Scams are everywhere these days, and it’s easy to feel like the internet is dangerous—that we’re one click away from being tricked, having our passwords stolen, or our accounts hacked.

I think that’s a bit of a misunderstanding. These kinds of scams existed long before the internet. Back then, information moved slowly, so they could only spread among people you knew or in a limited area. News of someone being scammed also spread slowly, so the problem didn’t feel as big. In the pre-internet era, pyramid schemes, investment fraud, and the like were already common.

To me, the internet mainly sped up how fast information travels. It lets scam messages reach strangers more easily and gives bad actors more chances to target people they’ve never met. So I’d say how often we see fraud has more to do with how fast messages spread than with the internet being inherently insecure.

In fact, the internet could have stayed much more dangerous than it is today.

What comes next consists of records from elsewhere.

(* ===== verification/CApi.v ===== *)
(** * The application interface

    The task-aware wrappers of the MPI operations and their TAMPI counterparts
    ([src/src/c/*.cpp]): what each call does, given the modes of the
    environment, and what running it does. *)

From S2P Require Import Prelude Queues MultiQueue Allocator World Interface Tickets Operations StringSupport CapacityCtrl TicketManager OperationManager ManagerProofs PollingProofs System Demo Tasking Environment.

(** ** The wrappers *)

(** What a wrapper does: delegate an operation of the given nature, call the MPI
    function of the same name found by [dlsym], or stop with a message. *)
Inductive action :=
| ActP2P (nature : OpNature) (make : task_handle_t → Operation)
| ActColl (nature : OpNature) (make : task_handle_t → CollOperation)
| Native (name : string) (args : list Z)
| ActFail (msg : string).

Section wrappers.
Context `{ThreadLevels, MpiLib} (MPI_OP_NULL MPI_DATATYPE_NULL : Z).
Implicit Types (s : State) (thread : nat).

Definition MPI_Send thread s (buf count datatype dest tag comm : Z) : action :=
  if isBlockingEnabledForCurrentThread thread s then
    ActP2P BLK (λ task, newOperation task SEND BLK buf count datatype dest tag comm STATUS_IGNORE)
  else Native "MPI_Send" [buf; count; datatype; dest; tag; comm].

Definition TAMPI_Isend s (buf count datatype dest tag comm : Z) : action :=
  if isNonBlockingEnabled s then
    ActP2P NONBLK (λ task, newOperation task SEND NONBLK buf count datatype dest tag comm STATUS_IGNORE)
  else ActFail "TAMPI_Isend not enabled".

Definition MPI_Bsend thread s (buf count datatype dest tag comm : Z) : action :=
  if isBlockingEnabledForCurrentThread thread s then
    ActP2P BLK (λ task, newOperation task BSEND BLK buf count datatype dest tag comm STATUS_IGNORE)
  else Native "MPI_Bsend" [buf; count; datatype; dest; tag; comm].

Definition TAMPI_Ibsend s (buf count datatype dest tag comm : Z) : action :=
  if isNonBlockingEnabled s then
    ActP2P NONBLK (λ task, newOperation task BSEND NONBLK buf count datatype dest tag comm STATUS_IGNORE)
  else ActFail "TAMPI_Ibsend not enabled".

Definition MPI_Rsend thread s (buf count datatype dest tag comm : Z) : action :=
  if isBlockingEnabledForCurrentThread thread s then
    ActP2P BLK (λ task, newOperation task RSEND BLK buf count datatype dest tag comm STATUS_IGNORE)
  else Native "MPI_Rsend" [buf; count; datatype; dest; tag; comm].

In the early days we only had HTTP. Any data between a website and your browser could be eavesdropped on fairly easily. It was like writing your safe combination and credit card number on a postcard and mailing it—anyone could read it. Later, TLS, HTTPS, certificates, and related standards turned that postcard into something more like a locked package, so that “man-in-the-middle” attackers couldn’t just listen in.

Even with these technologies, keeping certificates up to date was—and still is—tedious and costly. Yes, certificates used to cost money, and even now some companies still pay for them. These technical, time, and cost barriers slowed the adoption of certificates and of safer browsing.

About ten years ago, a group of smart, idealistic people started Let’s Encrypt. They made things much easier: getting a certificate for your own site became free and fully automated. Huge numbers of sites now use it to renew certificates automatically every day, and Let’s Encrypt has been a major reason HTTPS usage has grown from under 30% globally to around 95% in the US.

Yet many ordinary users have no idea how much Let’s Encrypt has done for security on the web—and plenty of developers, including me, use it as casually as turning on the tap and often forget how important their work is. I was reminded of that when I saw their recent post celebrating ten years.

Thank you, Let’s Encrypt, for a decade of making the internet safer.